Implementing API Access Sales (by Key/Subscription) on Website
API monetization — selling access to your data or capabilities to third-party developers. Buyers receive an API key with request quota and methods corresponding to their selected plan.
API Key and Plan Structure
CREATE TABLE api_plans (
id SERIAL PRIMARY KEY,
name TEXT,
requests_per_month INTEGER, -- -1 = unlimited
requests_per_minute INTEGER,
endpoints JSONB, -- ['GET /v1/products', 'GET /v1/orders']

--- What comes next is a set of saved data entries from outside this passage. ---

(** * screenshot.js: the showcase-screenshot refresher of portfolio-content

    A shallow embedding of [.github/scripts/screenshot.js] and the
    properties of its state store, project discovery, metadata client and
    orchestrator.

    Conventions of the embedding.
    - The timestamp ledger (the JS object of type [Record<string, string>])
      is a [gmap string string] holding its own properties.  Reading
      [timestamps[project]] is a lookup: a value inherited from
      [Object.prototype] is an object, never a date, and passes no guard.
      Assigning [timestamps[project]] is [assign]: an insert, except that
      assigning a string to [__proto__] on an object that has no own
      property of that name is swallowed by the inherited setter.
    - A path is the list of its segments below [ROOT_DIR]; directory entry
      names never contain a separator, so [path.join] is list append.
    - The file system below [ROOT_DIR] is a tree; [fs] calls fail on it the
      way Node does on the same layout ([readdirSync] of a regular file
      throws, and so does writing a state file that cannot be opened).
      Faults that do not depend on the layout (a full disk) are outside
      the model.
    - The remote API and the headless browser are oracles of the
      environment: a function of the arguments of the call.
    - [JSON.parse], [JSON.stringify] and the parsing done by [new Date] are
      parameters of the development. *)

From Stdlib Require Import ZArith Ascii String.
From stdpp Require Import gmap strings list fin_maps pretty.

Local Open Scope string_scope.
(** * jira_helper.py: a shallow embedding of the ticket client

    The script [scripts/jira_helper.py] talks to a ticket tracker over HTTP
    and prints formatted text.  Here the three operations of [JiraHelper]
    and the command-line dispatch are written as Rocq functions:

    - the network is an abstract world threaded through [urlopen];
      every request that is issued is also recorded in a log, with
      what [urlopen] answered;
    - [print] appends one string per call to the output;
    - a Python exception is a value [Raise e] of the result type [res];
    - a decoded JSON document is a value of [json]; a dynamic type error
      of Python (calling [.get] on something that is no dict, ...) raises;
    - a Python str is kept as its UTF-8 encoding; its length, its slices
      and its iteration count characters (code points), not bytes.

    Python builtins whose full definition lives in the interpreter
    ([str.lower], [int], [repr], the text of an exception, base64) are
    parameters of the development. *)

From Stdlib Require Import ZArith Ascii String.
From Stdlib Require Import Numbers.DecimalString Numbers.DecimalZ Numbers.DecimalPos.
From stdpp Require Import base option list sorting gmap strings.

Local Open Scope Z_scope.
Set Warnings "-register-all".

(** ** Exceptions and results *)

Inductive exn : Type :=
| URLError (reason : string)       (* urlopen: network failure, 404, 401, ... *)
| JSONDecodeError
| KeyError (k : string)
| IndexError
| TypeError
| AttributeError
| ValueError
| OSError (reason : string)        (* open() on the credential file *)
| UnicodeEncodeError.

Inductive res (A : Type) : Type :=
| Ok (a : A)
| Raise (e : exn).
Arguments Ok {A} a.
Arguments Raise {A} e.

Global Instance res_ret : MRet res := λ A, Ok.
Global Instance res_bind : MBind res := λ A B f r,
  match r with
  | Ok a => f a
  | Raise e => Raise e
  end.

(** ** Decoded JSON

    What [json.loads] returns: [None], a bool, an int, a str, a list or
    a dict.  A dict is kept as the list of its items; a lookup takes the
    first binding of the key.  Numbers are integers: no field the client
    reads holds a fractional number. *)

Inductive json : Type :=
| JNull
| JBool (b : bool)
| JNum (n : Z)
| JStr (s : string)
| JArr (l : list json)
| JObj (d : list (string * json)).

Fixpoint assoc (k : string) (d : list (string * json)) : option json :=
  match d with
  | [] => None
  | (k', v) :: d' => if String.eqb k k' then Some v else assoc k d'
  end.
(** As [ExceptionHandling.scoped], on the larger state. *)
Definition scoped {A} (ctor dtor : F unit) (body : F A) : F A := fun st =>
  match ctor st with
  | (Returned _, st1) =>
      match body st1 with
      | (Terminated, st2) => (Terminated, st2)
      | (r, st2) =>
          match dtor st2 with
          | (Returned _, st3) => (r, st3)
          | (_, st3) => (Terminated, st3)
          end
      end
  | (Thrown e, st1) => (Thrown e, st1)
  | (Terminated, st1) => (Terminated, st1)
  end.

(** [class ResourceGuard] *)
Definition ResourceGuard_ctor : F unit := emit cout "Resource acquired.".
Definition ResourceGuard_dtor : F unit :=
  emit cout "Resource released (simulating finally block).".

(** [void processData(int value)] *)
Definition processData (value : Z) : F unit :=
  scoped ResourceGuard_ctor ResourceGuard_dtor
    ((if value <? 0 then
        throw (invalid_argument "Negative value is not allowed.")
      else if value =? 0 then
        throw (MyCustomException "Zero is not permitted.")
      else if value >? 100 then
        throw (overflow_error "Value exceeds the allowable range.")
      else mret tt) ;;
     (if value =? 99 then throw bad_alloc else mret tt) ;;
     emit_int "Value is valid: " value).

(** What one call writes, started on an empty console with [cout] in
    [base]. *)
Definition appended (base : basefield) (value : Z) : console :=
  console_of (snd (processData value (Streams base []))).

End NumericBase.

(* ================================================================== *)
(** * Program B: preprocessor directives *)

Module PreprocessorDirectives.
(* ===== verification/_CoqProject ===== *)
-Q . S2P
Prelude.v
Errno.v
RingBuf.v
CString.v
CLib.v
Qsort.v
Format.v
Calendar.v
Lock.v
PageAllocator.v
Paging.v
PagingClone.v
RangeAllocator.v
Kmalloc.v
GrowableBuf.v
Kernel.v
Inode.v
Path.v
Tmpfs.v
Listing.v
Process.v
Scheduler.v
Fifo.v
Socket.v
Scheduling.v
Fs.v
Vfs.v
SyscallFs.v
SyscallSocket.v
SyscallProcess.v
Lifecycle.v
Syscalls.v
Invariant.v
Exec.v
Malloc.v
Console.v
EventQueue.v
Keyboard.v
Mouse.v
Shell.v
ShellParser.v
Libc.v
Programs.v
Interrupts.v
Cmdline.v
Initrd.v
ShellRun.v
ShellWiring.v
Pci.v
Ports.v
Sound.v
Serial.v
Procfs.v
Dirent.v
Boot.v
Qoi.v
Play.v
Psf.v
Redraw.v
Screen.v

price_monthly NUMERIC(10,2),
);
CREATE TABLE api_keys (
id BIGSERIAL PRIMARY KEY,
user_id BIGINT REFERENCES users(id),
plan_id INTEGER REFERENCES api_plans(id),
key_hash TEXT UNIQUE, -- bcrypt hash of key
key_prefix CHAR(8), -- first 8 characters for display
status TEXT, -- active, revoked, expired
expires_at TIMESTAMPTZ,
created_at TIMESTAMPTZ DEFAULT NOW()
);
CREATE TABLE api_usage (
id BIGSERIAL PRIMARY KEY,
api_key_id BIGINT,
endpoint TEXT,
method TEXT,
status_code SMALLINT,
response_ms INTEGER,
created_at TIMESTAMPTZ DEFAULT NOW()
);
Key Generation and Storage
class ApiKeyService
{
public function generate(int $userId, int $planId): array
{
$rawKey = 'sk_' . Str::random(48); // Example: sk_A1B2C3D4...
ApiKey::create([
'user_id' => $userId,
'plan_id' => $planId,
'key_hash' => Hash::make($rawKey),
'key_prefix' => substr($rawKey, 0, 8),
'status' => 'active',
]);
// Key is shown to user ONCE — after that only the hash
return ['key' => $rawKey, 'prefix' => substr($rawKey, 0, 8)];
}
}
API Authentication Middleware
class ApiKeyAuthMiddleware
{
public function handle(Request $request, Closure $next): Response
{
$rawKey = $request->header('X-API-Key')
?? $request->bearerToken()
?? $request->query('api_key');
if (!$rawKey) {
return response()->json(['error' => 'API key required'], 401);
}
// Quick lookup by prefix, then hash verification
$prefix = substr($rawKey, 0, 8);
$apiKey = ApiKey::where('key_prefix', $prefix)->where('status', 'active')->first();
if (!$apiKey || !Hash::check($rawKey, $apiKey->key_hash)) {
return response()->json(['error' => 'Invalid API key'], 401);
}
$request->setApiKey($apiKey);
return $next($request);
}
}
Rate Limiting
class ApiRateLimiter
{
public function check(ApiKey $apiKey): RateLimitResult
{
$plan = $apiKey->plan;
// Per-minute limit via Redis sliding window
$minuteKey = "rate:{$apiKey->id}:minute:" . floor(time() / 60);
$minuteCount = Redis::incr($minuteKey);
Redis::expire($minuteKey, 120);
if ($minuteCount > $plan->requests_per_minute) {
return RateLimitResult::exceeded(
limit: $plan->requests_per_minute,
reset: (floor(time() / 60) + 1) * 60
);
}
// Monthly limit
$monthKey = "rate:{$apiKey->id}:month:" . date('Y-m');
$monthCount = Redis::incr($monthKey);
Redis::expireat($monthKey, strtotime('first day of next month'));
if ($plan->requests_per_month !== -1 && $monthCount > $plan->requests_per_month) {
return RateLimitResult::quotaExceeded($plan->requests_per_month);
}
return RateLimitResult::ok(
remaining: $plan->requests_per_month === -1
? null
: $plan->requests_per_month - $monthCount
);
}
}
API Usage Dashboard
function ApiUsageDashboard({ apiKeyId }: Props) {
const { data } = useQuery({
queryKey: ['api-usage', apiKeyId],
queryFn: () => fetchUsageStats(apiKeyId),
});
return (
<div className="grid grid-cols-3 gap-6">
<StatCard label="Requests today" value={data?.today} />
<StatCard label="Requests this month" value={data?.month} limit={data?.monthLimit} />
<StatCard label="Avg response time (ms)" value={data?.avgResponseMs} />
</div>
);
}
Timeline
API monetization with keys, plans, and rate limiting: 8–12 business days.